▸ What this task involves
Only the lines below starting at the one containing "intros child v" and ending at the one containing "apply wlp_bind, wlp_ret." belong in the answer, each copied exactly.

▸ Dataset excerpts
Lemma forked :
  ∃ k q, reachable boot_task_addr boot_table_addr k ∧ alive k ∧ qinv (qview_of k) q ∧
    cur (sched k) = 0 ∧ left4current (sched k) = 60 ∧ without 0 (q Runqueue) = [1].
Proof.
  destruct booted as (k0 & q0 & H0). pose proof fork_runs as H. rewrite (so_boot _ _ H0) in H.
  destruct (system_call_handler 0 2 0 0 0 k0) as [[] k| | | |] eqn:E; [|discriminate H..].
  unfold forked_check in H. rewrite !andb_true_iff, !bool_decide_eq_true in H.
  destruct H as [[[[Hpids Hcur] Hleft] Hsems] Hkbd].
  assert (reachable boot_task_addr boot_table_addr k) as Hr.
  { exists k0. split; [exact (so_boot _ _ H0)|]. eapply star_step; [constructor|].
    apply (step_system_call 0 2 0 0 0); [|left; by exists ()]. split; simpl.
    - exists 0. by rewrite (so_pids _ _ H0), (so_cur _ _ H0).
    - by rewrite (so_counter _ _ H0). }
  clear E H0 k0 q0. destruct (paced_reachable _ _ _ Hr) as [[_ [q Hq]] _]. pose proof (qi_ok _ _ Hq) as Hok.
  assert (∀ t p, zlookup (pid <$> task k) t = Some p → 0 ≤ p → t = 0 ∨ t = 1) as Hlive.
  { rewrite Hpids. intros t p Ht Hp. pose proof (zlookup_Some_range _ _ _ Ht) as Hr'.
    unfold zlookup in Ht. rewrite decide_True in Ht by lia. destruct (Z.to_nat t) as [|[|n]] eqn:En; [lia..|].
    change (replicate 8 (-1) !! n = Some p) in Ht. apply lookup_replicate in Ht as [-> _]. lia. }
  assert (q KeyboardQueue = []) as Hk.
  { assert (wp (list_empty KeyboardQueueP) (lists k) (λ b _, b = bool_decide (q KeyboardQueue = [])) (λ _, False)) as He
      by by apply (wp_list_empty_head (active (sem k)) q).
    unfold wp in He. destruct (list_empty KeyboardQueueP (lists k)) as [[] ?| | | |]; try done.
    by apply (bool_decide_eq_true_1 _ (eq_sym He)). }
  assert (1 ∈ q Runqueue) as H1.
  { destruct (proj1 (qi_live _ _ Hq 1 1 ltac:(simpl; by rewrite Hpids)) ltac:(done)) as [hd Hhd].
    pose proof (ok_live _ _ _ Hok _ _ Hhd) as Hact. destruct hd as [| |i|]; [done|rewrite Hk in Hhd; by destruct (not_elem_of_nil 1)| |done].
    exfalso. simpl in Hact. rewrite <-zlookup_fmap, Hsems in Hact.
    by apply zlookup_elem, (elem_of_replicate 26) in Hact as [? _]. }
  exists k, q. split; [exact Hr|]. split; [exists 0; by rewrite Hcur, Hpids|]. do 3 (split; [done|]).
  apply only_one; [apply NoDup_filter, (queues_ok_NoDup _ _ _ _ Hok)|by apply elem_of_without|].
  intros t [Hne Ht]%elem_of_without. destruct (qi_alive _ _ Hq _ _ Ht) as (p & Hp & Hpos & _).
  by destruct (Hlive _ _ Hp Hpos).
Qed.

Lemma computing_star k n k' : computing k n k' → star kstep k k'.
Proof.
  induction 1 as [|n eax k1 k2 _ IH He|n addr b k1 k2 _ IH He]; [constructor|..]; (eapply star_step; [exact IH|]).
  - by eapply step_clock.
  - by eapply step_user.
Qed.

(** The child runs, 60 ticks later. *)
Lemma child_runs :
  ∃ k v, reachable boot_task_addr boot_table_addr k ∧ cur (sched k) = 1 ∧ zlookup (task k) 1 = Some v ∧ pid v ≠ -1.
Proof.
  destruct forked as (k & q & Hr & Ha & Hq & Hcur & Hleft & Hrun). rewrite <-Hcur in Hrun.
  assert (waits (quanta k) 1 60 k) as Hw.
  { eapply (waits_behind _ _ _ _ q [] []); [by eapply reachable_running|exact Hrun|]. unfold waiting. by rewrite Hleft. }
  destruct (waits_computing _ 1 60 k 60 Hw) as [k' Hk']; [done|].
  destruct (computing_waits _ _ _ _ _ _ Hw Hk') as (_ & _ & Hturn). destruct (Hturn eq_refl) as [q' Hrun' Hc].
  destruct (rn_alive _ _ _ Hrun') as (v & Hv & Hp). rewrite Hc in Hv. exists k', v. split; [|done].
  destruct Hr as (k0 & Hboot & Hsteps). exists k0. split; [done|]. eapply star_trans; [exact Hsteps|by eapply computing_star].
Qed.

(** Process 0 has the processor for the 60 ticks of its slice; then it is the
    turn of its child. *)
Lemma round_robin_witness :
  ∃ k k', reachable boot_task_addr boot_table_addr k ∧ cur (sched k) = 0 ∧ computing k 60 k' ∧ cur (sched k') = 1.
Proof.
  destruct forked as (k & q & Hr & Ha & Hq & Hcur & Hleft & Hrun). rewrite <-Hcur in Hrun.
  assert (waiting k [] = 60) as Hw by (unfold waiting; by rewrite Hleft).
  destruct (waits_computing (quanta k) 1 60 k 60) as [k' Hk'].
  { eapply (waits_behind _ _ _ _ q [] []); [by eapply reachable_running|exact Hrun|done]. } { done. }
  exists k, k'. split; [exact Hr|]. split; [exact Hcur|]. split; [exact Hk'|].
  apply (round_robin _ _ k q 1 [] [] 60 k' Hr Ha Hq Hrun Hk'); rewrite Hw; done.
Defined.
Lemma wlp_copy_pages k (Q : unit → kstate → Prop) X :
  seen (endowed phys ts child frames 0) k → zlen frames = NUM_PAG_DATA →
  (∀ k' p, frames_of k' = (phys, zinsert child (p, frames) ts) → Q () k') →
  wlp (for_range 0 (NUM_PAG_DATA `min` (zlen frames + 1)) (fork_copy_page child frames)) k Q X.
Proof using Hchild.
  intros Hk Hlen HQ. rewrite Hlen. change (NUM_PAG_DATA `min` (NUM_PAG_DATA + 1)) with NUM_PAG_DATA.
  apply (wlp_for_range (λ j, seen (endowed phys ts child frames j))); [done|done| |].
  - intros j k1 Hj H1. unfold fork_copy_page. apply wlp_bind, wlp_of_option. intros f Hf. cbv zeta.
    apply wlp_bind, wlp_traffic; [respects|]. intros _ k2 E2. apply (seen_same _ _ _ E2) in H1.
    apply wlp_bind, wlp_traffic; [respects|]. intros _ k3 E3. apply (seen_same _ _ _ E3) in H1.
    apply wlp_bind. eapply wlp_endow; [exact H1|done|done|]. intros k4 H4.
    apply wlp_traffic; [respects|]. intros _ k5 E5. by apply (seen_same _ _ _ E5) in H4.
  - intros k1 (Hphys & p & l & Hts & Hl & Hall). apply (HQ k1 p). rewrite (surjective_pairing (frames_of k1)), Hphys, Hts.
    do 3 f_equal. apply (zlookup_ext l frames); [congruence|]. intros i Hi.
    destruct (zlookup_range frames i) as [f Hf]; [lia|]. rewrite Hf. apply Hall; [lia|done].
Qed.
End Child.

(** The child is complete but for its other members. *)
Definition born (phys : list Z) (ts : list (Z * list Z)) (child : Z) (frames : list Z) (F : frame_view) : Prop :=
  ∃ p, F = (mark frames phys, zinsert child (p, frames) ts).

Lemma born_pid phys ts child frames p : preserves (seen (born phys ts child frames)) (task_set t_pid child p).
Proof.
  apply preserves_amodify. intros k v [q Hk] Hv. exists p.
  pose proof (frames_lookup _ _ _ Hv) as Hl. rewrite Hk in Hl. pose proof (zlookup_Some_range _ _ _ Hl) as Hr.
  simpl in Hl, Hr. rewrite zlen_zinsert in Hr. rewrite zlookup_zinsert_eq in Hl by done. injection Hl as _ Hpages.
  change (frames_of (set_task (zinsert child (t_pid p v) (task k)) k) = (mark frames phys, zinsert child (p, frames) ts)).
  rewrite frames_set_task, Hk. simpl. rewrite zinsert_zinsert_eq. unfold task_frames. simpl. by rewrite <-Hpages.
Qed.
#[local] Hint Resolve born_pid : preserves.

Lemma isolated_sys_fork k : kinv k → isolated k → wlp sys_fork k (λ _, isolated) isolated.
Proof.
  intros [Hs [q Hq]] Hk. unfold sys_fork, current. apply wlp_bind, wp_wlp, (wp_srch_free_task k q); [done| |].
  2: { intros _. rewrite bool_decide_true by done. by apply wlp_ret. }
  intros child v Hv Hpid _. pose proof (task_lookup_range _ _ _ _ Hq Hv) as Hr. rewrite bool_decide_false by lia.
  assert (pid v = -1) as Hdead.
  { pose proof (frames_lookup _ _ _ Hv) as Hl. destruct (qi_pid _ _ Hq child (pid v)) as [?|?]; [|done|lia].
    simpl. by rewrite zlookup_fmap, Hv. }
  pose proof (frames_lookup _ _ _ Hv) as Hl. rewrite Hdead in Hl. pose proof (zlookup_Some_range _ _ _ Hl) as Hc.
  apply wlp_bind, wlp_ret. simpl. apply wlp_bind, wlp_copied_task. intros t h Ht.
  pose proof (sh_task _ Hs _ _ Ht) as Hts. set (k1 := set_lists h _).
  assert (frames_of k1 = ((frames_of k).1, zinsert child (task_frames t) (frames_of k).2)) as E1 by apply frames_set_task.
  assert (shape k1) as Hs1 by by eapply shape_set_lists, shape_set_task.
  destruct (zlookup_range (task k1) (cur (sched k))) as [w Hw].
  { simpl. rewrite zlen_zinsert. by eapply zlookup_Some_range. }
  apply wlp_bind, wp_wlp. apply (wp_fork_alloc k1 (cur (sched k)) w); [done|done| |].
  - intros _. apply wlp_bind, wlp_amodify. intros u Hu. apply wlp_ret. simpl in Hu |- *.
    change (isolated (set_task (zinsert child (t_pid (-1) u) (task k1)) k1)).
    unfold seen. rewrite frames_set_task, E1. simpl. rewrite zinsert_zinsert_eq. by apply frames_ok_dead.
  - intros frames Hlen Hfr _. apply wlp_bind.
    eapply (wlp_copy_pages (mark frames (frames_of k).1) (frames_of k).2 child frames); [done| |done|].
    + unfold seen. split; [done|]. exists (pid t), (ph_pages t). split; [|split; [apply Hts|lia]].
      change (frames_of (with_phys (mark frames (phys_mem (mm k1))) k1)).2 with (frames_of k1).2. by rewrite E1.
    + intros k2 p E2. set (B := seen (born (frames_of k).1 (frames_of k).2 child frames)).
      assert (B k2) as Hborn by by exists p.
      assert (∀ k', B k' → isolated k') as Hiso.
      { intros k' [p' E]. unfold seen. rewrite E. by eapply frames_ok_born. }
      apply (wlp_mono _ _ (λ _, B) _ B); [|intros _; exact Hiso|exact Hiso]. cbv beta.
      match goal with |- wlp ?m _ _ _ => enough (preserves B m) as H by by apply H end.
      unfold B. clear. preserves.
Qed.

▸ Exercise output
  intros child v Hv Hpid _. pose proof (task_lookup_range _ _ _ _ Hq Hv) as Hr. rewrite bool_decide_false by lia.
  assert (pid v = -1) as Hdead.
  { pose proof (frames_lookup _ _ _ Hv) as Hl. destruct (qi_pid _ _ Hq child (pid v)) as [?|?]; [|done|lia].
    simpl. by rewrite zlookup_fmap, Hv. }
  pose proof (frames_lookup _ _ _ Hv) as Hl. rewrite Hdead in Hl. pose proof (zlookup_Some_range _ _ _ Hl) as Hc.
  apply wlp_bind, wlp_ret. simpl. apply wlp_bind, wlp_copied_task. intros t h Ht.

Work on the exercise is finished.